Y en esas fue avanzando la cena, hasta que Antonio nos contó lo que había tramado él solito, sin mediar palabra con ningún otro compañero, para llevar a cabo en la clase de cinematografía que impartía un profesor de la Obra. Antonio llevó un día a la clase un rollo de película subida de tono que había comprado por unos duros en los Encantes de las Glorias. Y cuando el profesor se descuidó un momento, sustituyó el rollo que había en el proyector por el suyo. “En la pantalla apareció Sofía Loren con sus enormes tetas al aire, en primer plano, mientras a Nino Manfredi, con la nariz tocando casi uno de los pezones de la estrella, se le salían los ojos de las órbitas. El profesor apagó el proyector y pidió a gritos que alguien encendiera la luz. Estaba blanco como la pared y, con mirada asesina, recorría una por una nuestras caras para ver si descubría en alguna la señal de la culpa. Pero en todas había el mismo gesto, el que deja la alegría tras ver la escena de Sofía Loren. Sin embargo, poco a poco se nos fue cambiando la alegría por la preocupación. El caso fue que, con un rostro totalmente descompuesto, el profesor nos dijo: “Voy a ausentarme unos minutos del aula; cuando regrese, quiero ver en la rueda del proyector el rollo que yo había puesto y esa porquería fuera de mi vista. Ah, y el nombre del malhechor escrito en la pizarra.” Salió de clase, quité el rollo de Sofía Loren, coloqué el suyo y, con una letra de molde, escribí en la pizarra: EL FANTASMA DE LA ÓPERA. “Sí, ya me acuerdo”, dijo Curro. “En vez de arreglarlo, lo estropeaste más. Nos suspendió la evaluación a todos”. Antonio sonrió antes de añadir: “Al día siguiente fui al despacho del profesor para decirle que había sido yo. Al cabo de unos días me vio por los pasillos y, bajando la voz, me preguntó dónde me había hecho con aquel rollo. Le dije que podía encontrar muchos como aquel en los Encantes de las Glorias. No me estranguló de milagro.”

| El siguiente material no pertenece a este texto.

(* ===== verification/Dict.v ===== *)
(** * Hash tables ([dict.c], [dict.h])

    The chained hash table with incremental rehashing behind every Redis
    database, set and hash.  A bucket is the list of its entries, in the order
    of the [next] pointers; [NULL] tables are empty lists; an entry is named by
    its table, bucket and position in the chain.  The key type comes with its
    hash function, the [dictType] interface below.  A result [None] stands for
    a read outside a table, a [NULL] dereference or a loop out of fuel; the
    theorems show that none of them happens. *)
From S2P Require Import Prelude.

(** ** The interface of a key type *)

(** [dictType]: a 32-bit hash function on keys compared by equality. *)
Class DictType (K : Type) `{EqDecision K} := {
  hashFunction : K -> Z;
  hashFunction_range k : urange 32 (hashFunction k);
}.

Definition DICT_HT_INITIAL_SIZE : Z := 4.
Definition dict_force_resize_ratio : Z := 5.
Definition LONG_MAX : Z := 2 ^ 63 - 1.

Record dictEntry (K V : Type) := DictEntry { key : K; val : V }.
Arguments DictEntry {K V} _ _.
Arguments key {K V} _.
Arguments val {K V} _.

Record dictht (K V : Type) := Dictht {
  table : list (list (dictEntry K V));
  size : Z;
  sizemask : Z;
  used : Z;
}.
Arguments Dictht {K V} _ _ _ _.
Arguments table {K V} _.
Arguments size {K V} _.
Arguments sizemask {K V} _.
Arguments used {K V} _.

Record dict (K V : Type) := Dict {
  ht0 : dictht K V;
  ht1 : dictht K V;
  rehashidx : Z;
  iterators : Z;
}.
Arguments Dict {K V} _ _ _ _.
Arguments ht0 {K V} _.
Arguments ht1 {K V} _.
Arguments rehashidx {K V} _.
Arguments iterators {K V} _.

(** A pointer to an entry: second table or first, bucket, position. *)
Record entry_ptr := EntryPtr { in_ht1 : bool; bucket : nat; position : nat }.

(** ** Bit reversal, for the cursor of [dictScan] *)


(** One iteration of [dict_rev]: swap the [s]-bit halves. State [(s, mask, v)]. *)
Definition rev_step (st : Z * Z * Z) : ctl (Z * Z * Z) Z :=
  let '(s, mask, v) := st in
  let s := Z.shiftr s 1 in
  if bool_decide (s > 0) then
    let mask := Z.lxor mask (uwrap 64 (Z.shiftl mask s)) in
    Continue (s, mask,
      Z.lor (Z.land (Z.shiftr v s) mask) (Z.land (uwrap 64 (Z.shiftl v s)) (unot 64 mask)))
  else Break v.

(** [rev]. *)
Definition dict_rev (v : Z) : option Z := loop 8 rev_step (64, 2 ^ 64 - 1, v).

Section Dict.
Context {K V : Type} `{DictType K}.

(** The global [dict_can_resize], and the value [zmalloc] leaves in a new
    entry until [dictSetVal] sets it. *)
Variable dict_can_resize : bool.
Variable junk_val : V.

Abbreviation entry := (dictEntry K V).
Abbreviation dictht := (dictht K V).
Abbreviation dict := (dict K V).

Definition _dictReset : dictht := Dictht [] 0 0 0.

(** [dictCreate] and [_dictInit]. *)
Definition dictCreate : dict := Dict _dictReset _dictReset (-1) 0.

Definition dictIsRehashing (d : dict) : bool := bool_decide (rehashidx d <> -1).
Definition dictSize (d : dict) : Z := used (ht0 d) + used (ht1 d).
Definition dictSlots (d : dict) : Z := size (ht0 d) + size (ht1 d).

(** The doubling loop of [_dictNextPower]: at most 62 doublings reach
    [LONG_MAX]. *)
Definition nextPower_step (n i : Z) : ctl Z Z :=
  if bool_decide (i >= n) then Break i else Continue (uwrap 64 (i * 2)).

Definition _dictNextPower (n : Z) : option Z :=
  if bool_decide (n >= LONG_MAX) then Some LONG_MAX
  else loop 64 (nextPower_step n) DICT_HT_INITIAL_SIZE.

(** The flag of [dictExpand] and [dictResize] is true for [DICT_OK]. *)
Definition dictExpand (d : dict) (n : Z) : option (dict * bool) :=
  realsize ← _dictNextPower n;
  if bool_decide (dictIsRehashing d = true \/ used (ht0 d) > n) then Some (d, false)
  else
    let ht := Dictht (replicate (Z.to_nat realsize) []) realsize (realsize - 1) 0 in
    match table (ht0 d) with
    | [] => Some (Dict ht (ht1 d) (rehashidx d) (iterators d), true)
    | _ => Some (Dict (ht0 d) ht 0 (iterators d), true)
    end.

Definition dictResize (d : dict) : option (dict * bool) :=
  if bool_decide (dict_can_resize = false \/ dictIsRehashing d = true) then Some (d, false)
  else
    let minimal := swrap 32 (used (ht0 d)) in
    let minimal := if bool_decide (minimal < DICT_HT_INITIAL_SIZE)
                   then DICT_HT_INITIAL_SIZE else minimal in
    dictExpand d minimal.

(** [while(table[rehashidx] == NULL) rehashidx++]: [None] past the end. *)
Definition skip_empty_step (tbl : list (list entry)) (i : Z) : ctl Z (option Z) :=
  match tbl !! Z.to_nat i with
  | None => Break None
  | Some [] => Continue (i + 1)
  | Some _ => Break (Some i)
  end.

(** Moving the chain of a bucket, entry by entry, to the heads of its new
    buckets. *)
Fixpoint move_chain (de : list entry) (h0 h1 : dictht) : option (dictht * dictht) :=
  match de with
  | [] => Some (h0, h1)
  | e :: next =>
      let h := uwrap 32 (Z.land (hashFunction (key e)) (sizemask h1)) in
      chain ← table h1 !! Z.to_nat h;
      move_chain next
        (Dictht (table h0) (size h0) (sizemask h0) (used h0 - 1))
        (Dictht (<[Z.to_nat h := e :: chain]> (table h1)) (size h1) (sizemask h1) (used h1 + 1))
  end.

(** One bucket of [dictRehash], given that the table is not empty. *)
Definition rehash_bucket (d : dict) : option dict :=
  idx ← mjoin (loop (S (length (table (ht0 d)))) (skip_empty_step (table (ht0 d))) (rehashidx d));
  de ← table (ht0 d) !! Z.to_nat idx;
  '(h0, h1) ← move_chain de (ht0 d) (ht1 d);
  Some (Dict (Dictht (<[Z.to_nat idx := []]> (table h0)) (size h0) (sizemask h0) (used h0))
             h1 (idx + 1) (iterators d)).

(** [n] iterations of the loop of [dictRehash]; the flag is true when keys are
    left to move. *)
Fixpoint rehash_loop (n : nat) (d : dict) : option (dict * bool) :=
  match n with
  | O => Some (d, true)
  | S n =>
      if bool_decide (used (ht0 d) = 0) then
        Some (Dict (ht1 d) _dictReset (-1) (iterators d), false)
      else d ← rehash_bucket d; rehash_loop n d
  end.

Definition dictRehash (d : dict) (n : nat) : option (dict * bool) :=
  if dictIsRehashing d then rehash_loop n d else Some (d, false).

Definition _dictRehashStep (d : dict) : option dict :=
  if bool_decide (iterators d = 0) then '(d, _) ← dictRehash d 1; Some d else Some d.

(** [if (dictIsRehashing(d)) _dictRehashStep(d)], the first action of the
    operations below. *)
Definition rehash_on_access (d : dict) : option dict :=
  if dictIsRehashing d then _dictRehashStep d else Some d.

(** The bucket index of a hash, and the search of its chain. *)
Definition bucket_of (ht : dictht) (h : Z) : nat := Z.to_nat (uwrap 32 (Z.land h (sizemask ht))).

Definition search_table (ht : dictht) (h : Z) (k : K) : option (option (nat * entry)) :=
  chain ← table ht !! bucket_of ht h;
  Some (list_find (fun e => key e = k) chain).

(** The loop over the two tables shared by [dictFind], [dictGenericDelete] and
    [_dictKeyIndex]: the entry found, and the index of the last table. *)
Definition search_tables (d : dict) (k : K) : option (option (entry_ptr * entry) * nat) :=
  let h := hashFunction k in
  let b0 := bucket_of (ht0 d) h in
  r0 ← search_table (ht0 d) h k;
  match r0 with
  | Some (p, e) => Some (Some (EntryPtr false b0 p, e), b0)
  | None =>
      if dictIsRehashing d then
        let b1 := bucket_of (ht1 d) h in
        r1 ← search_table (ht1 d) h k;
        match r1 with
        | Some (p, e) => Some (Some (EntryPtr true b1 p, e), b1)
        | None => Some (None, b1)
        end
      else Some (None, b0)
  end.

Definition dictFind (d : dict) (k : K) : option (dict * option (entry_ptr * entry)) :=
  if bool_decide (size (ht0 d) = 0) then Some (d, None)
  else
    d ← rehash_on_access d;
    '(r, _) ← search_tables d k;
    Some (d, r).

Definition dictFetchValue (d : dict) (k : K) : option (dict * option V) :=
  '(d, he) ← dictFind d k;
  Some (d, option_map (fun r => val (snd r)) he).

Definition _dictExpandIfNeeded (d : dict) : option (dict * bool) :=
  if dictIsRehashing d then Some (d, true)
  else if bool_decide (size (ht0 d) = 0) then dictExpand d DICT_HT_INITIAL_SIZE
  else if bool_decide (used (ht0 d) >= size (ht0 d) /\
          (dict_can_resize = true \/
           used (ht0 d) `quot` size (ht0 d) > dict_force_resize_ratio))
  then dictExpand d (uwrap 64 (used (ht0 d) * 2))
  else Some (d, true).

(** The index is [-1] when the key exists. *)
Definition _dictKeyIndex (d : dict) (k : K) : option (dict * Z) :=
  '(d, ok) ← _dictExpandIfNeeded d;
  if (ok : bool) then
    '(r, idx) ← search_tables d k;
    match r with
    | Some _ => Some (d, -1)
    | None => Some (d, swrap 32 (Z.of_nat idx))
    end
  else Some (d, -1).

(** The table at which [dictAddRaw] and [dictSetVal] write. *)
Definition alter_ht (d : dict) (in1 : bool) (f : dictht -> dictht) : dict :=
  if in1 then Dict (ht0 d) (f (ht1 d)) (rehashidx d) (iterators d)
  else Dict (f (ht0 d)) (ht1 d) (rehashidx d) (iterators d).

Definition dictAddRaw (d : dict) (k : K) : option (dict * option entry_ptr) :=
  d ← rehash_on_access d;
  '(d, index) ← _dictKeyIndex d k;
  if bool_decide (index = -1) then Some (d, None)
  else
    let in1 := dictIsRehashing d in
    let ht := if in1 then ht1 d else ht0 d in
    chain ← table ht !! Z.to_nat index;
    Some (alter_ht d in1 (fun ht =>
            Dictht (<[Z.to_nat index := DictEntry k junk_val :: chain]> (table ht))
                   (size ht) (sizemask ht) (used ht + 1)),
          Some (EntryPtr in1 (Z.to_nat index) 0)).

Definition dictSetVal (d : dict) (p : entry_ptr) (v : V) : dict :=
  alter_ht d (in_ht1 p) (fun ht =>
    Dictht (alter (alter (fun e => DictEntry (key e) v) (position p)) (bucket p) (table ht))
           (size ht) (sizemask ht) (used ht)).

(** The flag is true for [DICT_OK]. *)
Definition dictAdd (d : dict) (k : K) (v : V) : option (dict * bool) :=
  '(d, entry) ← dictAddRaw d k;
  match entry with
  | None => Some (d, false)
  | Some p => Some (dictSetVal d p v, true)
  end.

(** The flag is true when the key was added, false when it was updated. *)
Definition dictReplace (d : dict) (k : K) (v : V) : option (dict * bool) :=
  '(d, ok) ← dictAdd d k v;
  if (ok : bool) then Some (d, true)
  else
    '(d, entry) ← dictFind d k;
    match entry with
    | None => None
    | Some (p, _) => Some (dictSetVal d p v, false)
    end.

Después llegaron los cafés y las copas. Hice un extra pidiendo un pacharán con hielo y cuando le daba los primeros sorbos, las conversaciones se multiplicaban como el humo de los cigarrillos y la euforia del momento. De pronto Curro volvió a sacar a relucir los males del mundo actual y la pérdida de los valores humanos. “¿Cómo puede solucionarse eso?”, me preguntó como si yo tuviera un don especial o una varita mágica capaz de arreglar todos los males del mundo sólo con un gesto. Yo soy un hombre normal, de cada día, con un poco más de experiencia, pero sin soluciones, como la inmensa mayoría. Volví a insistir en la idea anterior de que desde nuestro particular y reducido mundo diario cada uno de nosotros debe mostrar prudencia y actuar con coherencia y sentido de la responsabilidad. Y le conté la anécdota que me había ocurrido hacía unos días en el Instituto, donde imparto clases actualmente, con unos cuantos chicos en el semáforo que hay a la salida del Centro. El semáforo estaba en rojo y vi cómo algunos chicos cruzaban el paso sin respetar la señal. Yo me quedé quieto esperando al color que me permite el paso mientras les recomendaba a otros que hicieran lo que yo. Algunos se sorprendieron de que respetara lo que exigía el color rojo. Uno de ellos me preguntó por qué no pasaba si no venía ningún coche, y yo le contesté que eso no importaba, que lo que realmente contaba era que nos habituáramos a respetar las señales de tráfico para evitar que algún día ocurriera un accidente del que todos nos lamentaríamos. Mientras se lo decía, pensaba que estaba siendo coherente con lo que yo en clase alguna vez había explicado acerca de las señales del semáforo y la necesidad de respetarlas.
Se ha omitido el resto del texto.